Lemma alias_wf_unique t r x y :
  alias_wf t -> x ∈ t -> y ∈ t -> alias_matches x.1 r = true -> alias_matches y.1 r = true -> x = y.
Proof.
  intros [Hnd Hseg] Hx Hy Hmx Hmy.
  assert (Hkx : x.1 ∈ map fst t) by (apply list_elem_of_In, in_map, list_elem_of_In, Hx).
  assert (Hky : y.1 ∈ map fst t) by (apply list_elem_of_In, in_map, list_elem_of_In, Hy).
  destruct (alias_overlap _ _ _ Hmx Hmy) as [Heq|[Hs|Hs]].
  - by apply (NoDup_map_inj_in fst t).
  - by rewrite Hseg in Hs.
  - by rewrite Hseg in Hs.
Qed.

Lemma alias_applies_matches x r : alias_applies x r = true -> alias_matches x.1 r = true.
Proof. unfold alias_applies. by intros [? _]%andb_true_iff. Qed.

Lemma resolve_alias_unique t r x :
  x ∈ t -> alias_applies x r = true -> (forall y, y ∈ t -> alias_applies y r = true -> y = x) ->
  resolve_alias t r = alias_rewrite x r.
Proof.
  induction t as [|y t IH]; simpl; [by intros ?%elem_of_nil|].
  intros Hx Hax Huniq. case_bool (alias_applies y r).
  - by rewrite (Huniq y ltac:(by left) E).
  - apply elem_of_cons in Hx as [->|Hx]; [congruence|].
    apply IH; [done|done|]. intros z Hz. apply Huniq. by right.
Qed.

Lemma resolve_alias_none t r : (forall y, y ∈ t -> alias_applies y r = false) -> resolve_alias t r = r.
Proof.
  induction t as [|y t IH]; simpl; [done|]. intros Hn.
  rewrite (Hn y) by (by left). apply IH. intros z Hz. apply Hn. by right.
Qed.

(** In a well-formed table the order of the entries does not matter. *)
Lemma resolve_alias_perm t1 t2 r :
  Permutation t1 t2 -> alias_wf t1 -> resolve_alias t1 r = resolve_alias t2 r.
Proof.
  intros Hp Hwf.
  assert (Hin : forall x, x ∈ t1 <-> x ∈ t2).
  { intros x. rewrite !list_elem_of_In. split; apply Permutation_in; [done|by symmetry]. }
  destruct (list_find (fun x => alias_applies x r = true) t1) as [[i x]|] eqn:E.
  - apply list_find_Some in E as (Hi & Hax & _). apply list_elem_of_lookup_2 in Hi.
    assert (Huniq : forall y, y ∈ t1 -> alias_applies y r = true -> y = x).
    { intros y Hy Hay. apply (alias_wf_unique t1 r); [done..|by apply alias_applies_matches|].
      by apply alias_applies_matches. }
    rewrite !(resolve_alias_unique _ r x); try done.
    + by apply Hin.
    + intros y Hy. apply Huniq. by apply Hin.
  - apply list_find_None in E. rewrite !resolve_alias_none; [done| |].
    + intros y Hy. apply Hin in Hy. rewrite Forall_forall in E. apply not_true_iff_false. by apply E.
    + intros y Hy. rewrite Forall_forall in E. apply not_true_iff_false. by apply E.
Qed.

(** ** Facts about the source's table *)

Lemma alias_wfb_sound t : alias_wfb t = true -> alias_wf t.
Proof.
  unfold alias_wfb. intros [Hnd Hall]%andb_true_iff. split; [by apply bool_decide_eq_true in Hnd|].
  intros k1 k2 Hk1 Hk2. rewrite forallb_forall in Hall.
  specialize (Hall k1 (proj1 (list_elem_of_In _ _) Hk1)). rewrite forallb_forall in Hall.
  apply negb_true_iff, Hall, list_elem_of_In, Hk2.
Qed.

Lemma alias_table_wf : alias_wf alias_table.
Proof. apply alias_wfb_sound. vm_compute. reflexivity. Qed.

(** Every name is one path segment other than ["vendor"], and every target
    lies under ["vendor/"]. *)
Lemma alias_table_shape kv :
  kv ∈ alias_table ->
  str_has "/" kv.1 = false /\ kv.1 <> "vendor" /\ exists w, kv.2 = "vendor" +:+ String "/" w.
Proof. intros Hkv. in_cases Hkv; (split; [reflexivity|split; [discriminate|eexists; reflexivity]]). Qed.

Lemma not_under_vendor k t y :
  str_has "/" k = false -> k <> "vendor" -> (t = "" \/ exists x, t = String "/" x) ->
  k +:+ t <> "vendor" +:+ String "/" y.
Proof.
  intros Hk Hv [->|[x ->]] Heq.
  - rewrite str_app_nil_r in Heq. subst k. by rewrite str_has_app, str_has_cons in Hk.
  - by apply Hv, (str_first_sep "/" k "vendor" x y).
Qed.

(** No name of the table matches a request under ["vendor/"]. *)
Lemma alias_table_no_match_vendor y kv :
  kv ∈ alias_table -> alias_matches kv.1 ("vendor" +:+ String "/" y) = false.
Proof.
  intros Hkv. destruct (alias_table_shape kv Hkv) as (Hk & Hv & _).
  apply not_true_iff_false. intros (t & Heq & Ht)%alias_matches_spec.
  by apply (not_under_vendor kv.1 t y).
Qed.

Lemma alias_table_applies kv t :
  kv ∈ alias_table -> (t = "" \/ exists x, t = String "/" x) ->
  alias_applies kv (kv.1 +:+ t) = true.
Proof.
  intros Hkv Ht. destruct (alias_table_shape kv Hkv) as (Hk & Hv & [w Hw]).
  unfold alias_applies. apply andb_true_iff. split.
  - apply alias_matches_spec. by exists t.
  - apply negb_true_iff, orb_false_iff. rewrite Hw. split.
    + apply String.eqb_neq. by apply not_under_vendor.
    + apply not_true_iff_false. intros [z Hz]%starts_with_spec.
      apply (not_under_vendor kv.1 t (w +:+ String "/" z) Hk Hv Ht).
      rewrite Hz, <- !str_app_assoc. reflexivity.
Qed.

Lemma resolve_alias_table_hit kv t :
  kv ∈ alias_table -> (t = "" \/ exists x, t = String "/" x) ->
  resolve_alias alias_table (kv.1 +:+ t) = kv.2 +:+ t.
Proof.
  intros Hkv Ht. rewrite (resolve_alias_unique _ _ kv); [|done|by apply alias_table_applies|].
  - unfold alias_rewrite. by rewrite str_drop_app.
  - intros y Hy Hay. apply (alias_wf_unique alias_table (kv.1 +:+ t)); try done.
    + apply alias_table_wf.
    + by apply alias_applies_matches.
    + apply alias_matches_spec. by exists t.
Qed.

(** ** Outcomes of a lookup *)

Lemma resolve_request_in fs importer dir spec p :
  resolve_request fs importer dir spec = Ok p -> p ∈ fs.
Proof.
  unfold resolve_request. destruct (list_find _ _) as [[i q]|] eqn:E; [|discriminate].
  intros [= <-]. by apply list_find_Some in E as (_ & ? & _).
Qed.

Lemma resolve_request_err fs importer dir spec e :
  resolve_request fs importer dir spec = Err e -> e = UnresolvedSpecifier spec importer.
Proof. unfold resolve_request. by destruct (list_find _ _) as [[i q]|]; intros [=]. Qed.

(** ** Normalization of clean paths *)

Lemma normalize_prefix_clean stack l r :
  forallb clean_seg l = true ->
  normalize_segments stack (l ++ r) = normalize_segments (rev l ++ stack) r.
Proof.
  revert stack. induction l as [|seg l IH]; intros stack; simpl; [done|].
  intros [Hs Hl]%andb_true_iff. unfold clean_seg in Hs.
  rewrite !negb_orb in Hs. apply andb_true_iff in Hs as [[H1 H2]%andb_true_iff H3].
  apply negb_true_iff, String.eqb_neq in H1, H2, H3.
  rewrite decide_False by tauto. rewrite decide_False by done.
  rewrite IH by done. by rewrite <- app_assoc.
Qed.

Lemma normalize_suffix_clean stack l r :
  forallb clean_seg r = true ->
  normalize_segments stack (l ++ r) = normalize_segments stack l ++ r.
Proof.
  intros Hr. revert stack. induction l as [|seg l IH]; intros stack; simpl.
  - rewrite <- (app_nil_r r) at 1. rewrite normalize_prefix_clean by done. simpl.
    by rewrite rev_app_distr, rev_involutive.
  - by repeat case_decide.
Qed.

Lemma path_norm_append a b :
  clean_path b = true ->
  path_norm (a +:+ String "/" b) = js_join "/" (normalize_segments [] (js_split "/" a) ++ js_split "/" b).
Proof. intros Hb. unfold path_norm. by rewrite js_split_app_sep, normalize_suffix_clean. Qed.

Lemma js_join_split_slash p : js_join "/" (js_split "/" p) = p.
Proof. exact (js_join_split "/" p). Qed.

Lemma js_join_split_app d x :
  js_join "/" (rev (rev (js_split "/" d)) ++ js_split "/" x) = d +:+ String "/" x.
Proof. by rewrite rev_involutive, <- js_split_app_sep, js_join_split_slash. Qed.

(** A clean request is not relative: its first segment is neither
    ["."] nor [".."]. *)
Lemma clean_not_relative p : clean_path p = true -> is_relative p = false.
Proof.
  unfold clean_path, is_relative. intros Hp. apply orb_false_iff. split;
    apply not_true_iff_false; intros [x ->]%starts_with_spec.
  - change ("./" +:+ x) with ("." +:+ String "/" x) in Hp.
    by rewrite js_split_app_sep in Hp.
  - change ("../" +:+ x) with (".." +:+ String "/" x) in Hp.
    by rewrite js_split_app_sep in Hp.
Qed.

(** No name of the table is ["."], so no alias applies to a relative
    request. *)
Lemma resolve_alias_dot x : resolve_alias alias_table ("./" +:+ x) = "./" +:+ x.
Proof.
  apply resolve_alias_none. intros kv Hkv. unfold alias_applies.
  destruct (alias_table_shape kv Hkv) as (Hk & _ & _).
  enough (alias_matches kv.1 ("./" +:+ x) = false) as -> by done.
  apply not_true_iff_false. intros (t & Heq & [->|[y ->]])%alias_matches_spec.
  - rewrite str_app_nil_r in Heq. rewrite <- Heq in Hk. discriminate.
  - change ("./" +:+ x) with ("." +:+ String "/" x) in Heq. symmetry in Heq.
    apply (str_first_sep "/" kv.1 "." y x) in Heq; [|done|done].
    in_cases Hkv; discriminate.
Qed.

(** ** Properties *)

(** C19. The alias table of the source can be declared in any order: it
    is overlap-free, so at most one entry matches any request and
    resolution does not depend on the order webpack walks the object. *)
Theorem alias_table_order_independent t r :
  Permutation t alias_table -> resolve_alias t r = resolve_alias alias_table r.
Proof. intros Hp. symmetry. apply resolve_alias_perm; [by symmetry|apply alias_table_wf]. Qed.

(** The specification's example of first-match-wins: with the
    overlapping table [foo], [foo/bar], the request ["foo/bar"] resolves
    through [foo]; in the other order it resolves through [foo/bar]. *)
Example resolve_alias_first_match :
  resolve_alias [("foo", "vendor/foo"); ("foo/bar", "vendor/special")] "foo/bar" = "vendor/foo/bar" /\
  resolve_alias [("foo/bar", "vendor/special"); ("foo", "vendor/foo")] "foo/bar" = "vendor/special".
Proof. vm_compute. split; reflexivity. Qed.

To do:
Using the data above, reproduce exactly the lines from the line that contains "(** ** Facts about the source's table *)" through the line that contains "- apply negb_true_iff, orb_false_iff.", including both.

Output:
(** ** Facts about the source's table *)

Lemma alias_wfb_sound t : alias_wfb t = true -> alias_wf t.
Proof.
  unfold alias_wfb. intros [Hnd Hall]%andb_true_iff. split; [by apply bool_decide_eq_true in Hnd|].
  intros k1 k2 Hk1 Hk2. rewrite forallb_forall in Hall.
  specialize (Hall k1 (proj1 (list_elem_of_In _ _) Hk1)). rewrite forallb_forall in Hall.
  apply negb_true_iff, Hall, list_elem_of_In, Hk2.
Qed.

Lemma alias_table_wf : alias_wf alias_table.
Proof. apply alias_wfb_sound. vm_compute. reflexivity. Qed.

(** Every name is one path segment other than ["vendor"], and every target
    lies under ["vendor/"]. *)
Lemma alias_table_shape kv :
  kv ∈ alias_table ->
  str_has "/" kv.1 = false /\ kv.1 <> "vendor" /\ exists w, kv.2 = "vendor" +:+ String "/" w.
Proof. intros Hkv. in_cases Hkv; (split; [reflexivity|split; [discriminate|eexists; reflexivity]]). Qed.

Lemma not_under_vendor k t y :
  str_has "/" k = false -> k <> "vendor" -> (t = "" \/ exists x, t = String "/" x) ->
  k +:+ t <> "vendor" +:+ String "/" y.
Proof.
  intros Hk Hv [->|[x ->]] Heq.
  - rewrite str_app_nil_r in Heq. subst k. by rewrite str_has_app, str_has_cons in Hk.
  - by apply Hv, (str_first_sep "/" k "vendor" x y).
Qed.

(** No name of the table matches a request under ["vendor/"]. *)
Lemma alias_table_no_match_vendor y kv :
  kv ∈ alias_table -> alias_matches kv.1 ("vendor" +:+ String "/" y) = false.
Proof.
  intros Hkv. destruct (alias_table_shape kv Hkv) as (Hk & Hv & _).
  apply not_true_iff_false. intros (t & Heq & Ht)%alias_matches_spec.
  by apply (not_under_vendor kv.1 t y).
Qed.

Lemma alias_table_applies kv t :
  kv ∈ alias_table -> (t = "" \/ exists x, t = String "/" x) ->
  alias_applies kv (kv.1 +:+ t) = true.
Proof.
  intros Hkv Ht. destruct (alias_table_shape kv Hkv) as (Hk & Hv & [w Hw]).
  unfold alias_applies. apply andb_true_iff. split.
  - apply alias_matches_spec. by exists t.
  - apply negb_true_iff, orb_false_iff. rewrite Hw. split.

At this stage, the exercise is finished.